On s’aperçoit du coup que la fascination « rinascimentale », post-romantique, qui animait Isadora Duncan doit être replacée dans le contexte de l’époque qui est celui de l’Art nouveau, des Arts and Crafts, du modernisme, du Jugendstil, du style Sécession ou Liberty, de l’art floral, du mouvement laïque, du naturisme, d’un néo-paganisme, de nouvelles formes d’animisme…
Nous avons été sensible aux magnifiques photos exhibées, qui plus est, correctement documentées, datées et créditées — une rumeur, qui a longtemps couru et a contaminé l’article sur la danse libre de l’Encyclopaedia Universalis, voulait que la danseuse photographiée par Muybridge fût Isadora : il n’en est rien et il ne faut pas être un grand physionomiste pour s’en apercevoir.
Ces preuves par l’image montrent que, bien avant qu’Isadora n’ait eu le choc esthétique de sa vie en découvrant dès 1899 les motifs peints sur les vases grecs du British Museum, nombre d’artistes avaient des préoccupations assez proches des siennes — à commencer par Muybridge lui-même.
Relativiser l’apport d’Isadora Duncan et mettre l’accent sur les personnages annexes — artistes, mécènes, agents, critiques — qui ont contribué à en faire une légende de son vivant, telle est l’impression que nous avons eue après avoir parcouru la scénographie. On veut parler des cercles mondains autour de Madame de Saint-Marceaux, de la Princesse de Polignac, Anna de Noailles, la Comtesse Greffulhe, Natalie Clifford Barney, Madeleine Lemaire, Jacques-Émile Blanche, Giovanni Boldini. Et aussi, pour ce qui est des créateurs, à Loïe Fuller, célèbre en France avant Isadora et qui l’aida certainement en frayant une voie nouvelle à la danse moderne et en prodiguant à sa cadette des conseils avisés en matière de spectacle.
Des photographies de Pierre Choumoff, Léopold Reutlinger, Eugène Druet montrent d’ailleurs les autres grandes figures de la danse du début du XXe siècle : Cléo de Mérode, Ida Rubinstein, Ruth Saint-Denis, Anna Pavlova, Vaslav Nijinski. Sans parler des deux clichés extrêmement érotiques de l’élève et fille adoptive d’Isadora, Lisa Duncan, couverte d’une tunique translucide, prise en plan très rapproché par Irène Chevalier ! Car Isadora a cristallisé comme personne un mouvement libertaire — n’ayons pas peur des mots ! — visant à réhabiliter le corps et à décomplexer ses contemporains.
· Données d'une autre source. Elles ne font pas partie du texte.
(* ===== verification/CoalesceFacts.v ===== *)
(** * Equal ranges: declarations that share their lines share a chunk, and none is lost. *)
From S2P Require Import Prelude Utf8 Paths Languages Chunking StructuralChunks.

Definition symbol_key (d : ChunkDefinition) : str := ascii_lower (def_name d).
Abbreviation keys := (fmap symbol_key).

(** The map of a merged range is its definitions by key. *)
Definition names_ok (ds : list ChunkDefinition) (names : gmap str ChunkDefinition) : Prop :=
  NoDup (keys ds) /\ forall k d, names !! k = Some d <-> d ∈ ds /\ k = symbol_key d.

Definition range_keys_unique (r : CapturedRange) : Prop :=
  match r_definitions r with Some ds => NoDup (keys ds) | None => True end.

Lemma names_ok_snoc ds names d :
  names_ok ds names -> symbol_key d ∉ keys ds -> names_ok (ds ++ [d]) (<[symbol_key d := d]> names).
Proof.
  intros [Hnd Hn] Hd. split.
  - rewrite fmap_app. apply NoDup_app. split_and!; [done| |apply NoDup_singleton].
    intros x Hx ->%list_elem_of_singleton. done.
  - intros k e. rewrite elem_of_app, list_elem_of_singleton. destruct (decide (k = symbol_key d)) as [->|Hk].
    + rewrite lookup_insert_eq. split; [intros [= ->]; auto|].
      intros [[He| ->] E]; [|done]. destruct Hd. rewrite E. by apply list_elem_of_fmap_2.
    + rewrite lookup_insert_ne by done. rewrite Hn. naive_solver.
Qed.

Lemma names_of_ok : forall ds' ds names,
  names_ok ds names -> NoDup (keys (ds ++ ds')) ->
  names_ok (ds ++ ds') (foldl (fun m d => <[ascii_lower (def_name d) := d]> m) names ds').
Proof.
  induction ds' as [|d ds' IH]; intros ds names Hok Hnd; cbn [foldl]; [by rewrite app_nil_r|].
  replace (ds ++ d :: ds') with ((ds ++ [d]) ++ ds') in * by (by rewrite <- app_assoc).
  apply IH; [|done]. apply names_ok_snoc; [done|]. rewrite fmap_app in Hnd. apply NoDup_app in Hnd as (Hnd & _ & _).
  rewrite fmap_app in Hnd. apply NoDup_app in Hnd as (_ & Hd & _).
  intros Hin. apply (Hd _ Hin). apply list_elem_of_singleton. done.
Qed.

(** A definition that can be merged is new or already there. *)
Definition mergeable (names : gmap str ChunkDefinition) (d : ChunkDefinition) : Prop :=
  names !! symbol_key d = None \/ names !! symbol_key d = Some d.

Lemma add_definitions : forall incoming ds names,
  names_ok ds names -> NoDup (keys incoming) -> (forall d, d ∈ incoming -> mergeable names d) ->
  exists ds' names', foldl add_definition (ds, names) incoming = (ds', names') /\ names_ok ds' names'
    /\ ds ⊆ ds' /\ incoming ⊆ ds' /\ ds' ⊆ ds ++ incoming.
Proof.
  induction incoming as [|d incoming IH]; intros ds names Hok Hnd Hm; cbn [foldl].
  { exists ds, names. rewrite app_nil_r. split_and!; try done. intros d ?%not_elem_of_nil. done. }
  rewrite fmap_cons in Hnd. apply NoDup_cons in Hnd as [Hd Hnd]. unfold add_definition at 2.
  fold (symbol_key d).
  assert (forall e, e ∈ incoming -> symbol_key e <> symbol_key d) as Hne
    by (intros e He E; apply Hd; rewrite <- E; by apply list_elem_of_fmap_2).
  destruct (Hm d ltac:(left)) as [Hnone|Hsome].
  - rewrite Hnone.
    destruct (IH (ds ++ [d]) (<[symbol_key d := d]> names)) as (ds' & names' & E & Hok' & H1 & H2 & H3).
    + apply names_ok_snoc; [done|]. intros (e & Ek & He)%list_elem_of_fmap.
      destruct Hok as [_ Hok]. assert (names !! symbol_key d = Some e) by (by apply Hok). congruence.
    + done.
    + intros e He. unfold mergeable. rewrite lookup_insert_ne by (apply not_eq_sym; auto). apply Hm. by right.
    + exists ds', names'. split_and!; try done; set_solver.
  - rewrite Hsome. rewrite insert_id by done. destruct (IH ds names) as (ds' & names' & E & Hok' & H1 & H2 & H3); [done..| |].
    + intros e He. apply Hm. by right.
    + assert (d ∈ ds) as Hin by (by apply Hok in Hsome as [? _]).
      exists ds', names'. split_and!; try done; set_solver.
Qed.

(** What the merged ranges keep. *)
Definition merged_ok (m : Merged) : Prop :=
  match r_definitions (fst m), snd m with
  | Some ds, Some names => names_ok ds names
  | None, None => True
  | _, _ => False
  end.
Definition definitions_within (a b : CapturedRange) : Prop :=
  match r_definitions a, r_definitions b with
  | Some ds, Some ds' => ds ⊆ ds'
  | None, None => True
  | _, _ => False
  end.
(** [m] shows what [r] declares on the same lines. *)
Definition holds_range (m r : CapturedRange) : Prop :=
  r_start m = r_start r /\ r_end m = r_end r /\ r_kind m = r_kind r /\ definitions_within r m.

Lemma definitions_within_refl r : definitions_within r r.
Proof. unfold definitions_within. by destruct (r_definitions r). Qed.
Lemma holds_range_trans a b c : holds_range a b -> holds_range b c -> holds_range a c.
Proof.
  unfold holds_range, definitions_within. intros (E1 & E2 & E3 & H1) (E4 & E5 & E6 & H2).
  split_and!; try congruence.
  destruct (r_definitions a), (r_definitions b), (r_definitions c); try done. set_solver.
Qed.

Lemma can_merge_mergeable names ds :
  can_merge (Some names) (Some ds) = true -> forall d, d ∈ ds -> mergeable names d.
Proof.
  cbn [can_merge]. intros H d Hd. rewrite forallb_forall in H. specialize (H d ltac:(by apply list_elem_of_In)).
  unfold mergeable, symbol_key. destruct (names !! _) as [e|]; [|by left]. apply bool_decide_eq_true in H as ->. by right.
Qed.

Lemma merge_into_ok m r :
  merged_ok m -> range_keys_unique r -> same_group (fst m) r = true -> can_merge (snd m) (r_definitions r) = true ->
  merged_ok (merge_into m r) /\ holds_range (fst (merge_into m r)) (fst m) /\ holds_range (fst (merge_into m r)) r.
Proof.
  destruct m as [m names]. unfold merged_ok, range_keys_unique, merge_into. cbn [fst snd]. intros Hok Hu Hg Hc.
  unfold same_group in Hg. bool_to_prop. rewrite !bool_decide_eq_true in *. destruct (r_definitions m) as [ds|] eqn:Em, names as [names|]; try done.
  - destruct (r_definitions r) as [inc|] eqn:Er; [|done].
    destruct (add_definitions inc ds names Hok Hu (can_merge_mergeable _ _ Hc)) as (ds' & names' & -> & Hok' & Hs1 & Hs2 & _).
    cbn [fst snd r_definitions]. split; [done|]. unfold holds_range, definitions_within.
    cbn [r_start r_end r_kind r_definitions]. rewrite Em, ?Er. split_and!; solve [done|congruence].
  - destruct (r_definitions r) as [inc|] eqn:Er; [done|]. cbn [fst snd]. rewrite Em. split; [done|].
    unfold holds_range, definitions_within. rewrite Em, ?Er. split_and!; solve [done|congruence].
Qed.

Lemma coalesce_one_ok r : forall merged,
  Forall merged_ok merged -> range_keys_unique r ->
  Forall merged_ok (coalesce_one r merged)
  /\ (forall m, m ∈ merged -> exists m', m' ∈ coalesce_one r merged /\ holds_range (fst m') (fst m))
  /\ exists m', m' ∈ coalesce_one r merged /\ holds_range (fst m') r.
Proof.
  intros merged Hall Hu. induction Hall as [|m merged Hm Hall IH]; cbn [coalesce_one].
  - split_and!; [|by intros m ?%not_elem_of_nil|].
    + repeat constructor. unfold merged_ok, range_keys_unique in *. cbn [fst snd].
      destruct (r_definitions r) as [ds|]; [|done]. cbn.
      apply (names_of_ok ds [] ∅); [|done]. split; [constructor|]. intros k d. rewrite lookup_empty.
      split; [done|]. by intros [?%not_elem_of_nil _].
    + eexists. split; [left|]. unfold holds_range. split_and!; try done. apply definitions_within_refl.
  - destruct (same_group (fst m) r && can_merge (snd m) (r_definitions r)) eqn:E.
    + apply andb_true_iff in E as [Hg Hc]. destruct (merge_into_ok m r Hm Hu Hg Hc) as (Hok & H1 & H2). split_and!.
      * by constructor.
      * intros x [->|Hx]%elem_of_cons; [exists (merge_into m r); split; [left|done]|].
        exists x. split; [by right|]. unfold holds_range. split_and!; try done. apply definitions_within_refl.
      * exists (merge_into m r). split; [left|done].
    + destruct IH as (Hok & Hkeep & m' & Hin & Hr). split_and!; [by constructor| |].
      * intros x [->|Hx]%elem_of_cons.
        { exists m. split; [left|]. unfold holds_range. split_and!; try done. apply definitions_within_refl. }
        destruct (Hkeep x Hx) as (y & Hy & ?). exists y. split; [by right|done].
      * exists m'. split; [by right|done].
Qed.

Lemma coalesce_ok ranges : forall merged,
  Forall merged_ok merged -> Forall range_keys_unique ranges ->
  let out := foldl (fun merged range => coalesce_one range merged) merged ranges in
  Forall merged_ok out
  /\ (forall m, m ∈ merged -> exists m', m' ∈ out /\ holds_range (fst m') (fst m))
  /\ forall r, r ∈ ranges -> exists m', m' ∈ out /\ holds_range (fst m') r.
Proof.
  induction ranges as [|r ranges IH]; intros merged Hall Hu; cbn [foldl].
  { split_and!; [done| |by intros r ?%not_elem_of_nil]. intros m Hm. exists m. split; [done|].
    unfold holds_range. split_and!; try done. apply definitions_within_refl. }
  apply Forall_cons in Hu as [Hr Hu]. destruct (coalesce_one_ok r merged Hall Hr) as (Hok & Hkeep & m & Hm & Hrm).
  destruct (IH (coalesce_one r merged) Hok Hu) as (Hout & Hkeep' & Hrest). split_and!; [done| |].
  - intros x Hx. destruct (Hkeep x Hx) as (y & Hy & H1). destruct (Hkeep' y Hy) as (z & Hz & H2).
    exists z. split; [done|]. by eapply holds_range_trans.
  - intros x [->|Hx]%elem_of_cons; [|by apply Hrest]. destruct (Hkeep' m Hm) as (z & Hz & H2).
    exists z. split; [done|]. by eapply holds_range_trans.
Qed.

(** Declarations on one line share a chunk and none is lost: when no capture
    declares one name twice, every captured range is part of a merged range of its
    lines and kind, with all its definitions, a range without parsed definitions
    only of one without, and no merged range defines one name (up to ASCII case)
    twice, so every symbol row keeps a chunk of its own key. *)
Theorem coalesced_definitions_kept ranges :
  Forall range_keys_unique ranges ->
  Forall range_keys_unique (coalesce_inline_definition_ranges ranges)
  /\ forall r, r ∈ ranges -> exists m, m ∈ coalesce_inline_definition_ranges ranges /\ holds_range m r.
Proof.
  intros Hu. destruct (coalesce_ok ranges [] ltac:(constructor) Hu) as (Hok & _ & Hall).
  unfold coalesce_inline_definition_ranges. split.
  - apply Forall_map. eapply Forall_impl; [exact Hok|]. intros [m names]. unfold merged_ok, range_keys_unique. cbn [fst snd].
    destruct (r_definitions m), names; try done. by intros [? _].
  - intros r Hr. destruct (Hall r Hr) as (m & Hm & Hh). exists (fst m). split; [by apply list_elem_of_fmap_2|done].
Qed.

Lemma coalesced_definitions_kept_witness :
  exists m, m ∈ coalesce_inline_definition_ranges
      [MkRange 1 1 Function (Some [MkDefinition (lit "a") None]) 1; MkRange 1 1 Function (Some [MkDefinition (lit "b") None]) 1]
    /\ holds_range m (MkRange 1 1 Function (Some [MkDefinition (lit "b") None]) 1).
Proof.
  apply (coalesced_definitions_kept
      [MkRange 1 1 Function (Some [MkDefinition (lit "a") None]) 1; MkRange 1 1 Function (Some [MkDefinition (lit "b") None]) 1]).
  - repeat constructor; apply (bool_decide_unpack _); vm_compute; exact I.
  - right. left.
Defined.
Paul Poiret, qu’une photographie présente vêtu d’un simple péplum lors d’une de ses soirées costumées, n’est donc ni le premier ni le seul à avoir mis en cause le corsetage du corps de la femme.
La quantité de dessins d’Antoine Bourdelle fiévreusement griffonnés à l’encre violette ou brune ainsi que ses hauts-reliefs en marbre destinés à la façade du Théâtre des Champs-Elysées, inspirés par la gestuelle isadorienne, ne constituent qu’une partie de ce que propose l’exposition. Le sculpteur rencontra Isadora Duncan en 1903, lors du banquet dit de Vélizy en l’honneur de Rodin et il en devint fan absolu en 1909, après avoir vu son Iphigénie en Tauride à la Gaîté-Lyrique. D’après ce qu’on dit, il exécuta cent cinquante dessins le lendemain, dans la foulée, pour garder trace de cet événement historique. Des portraits peints par Eugène Carrière, des Å“uvres d’Auguste Rodin, José Clarà , Rik Wouters, Jules Grandjouan, André Dunoyer de Segonzac, Abraham Walkowitz, des images photographiques d’Edward Steichen, d’Arnold Genthe, de Boris Lipnitzki ont rendu populaire la danseuse et nous permettent aujourd’hui de se faire une idée de cet engouement. Ils jouent pour nous le même rôle didactique que les vases ou les tanagras pour Isadora.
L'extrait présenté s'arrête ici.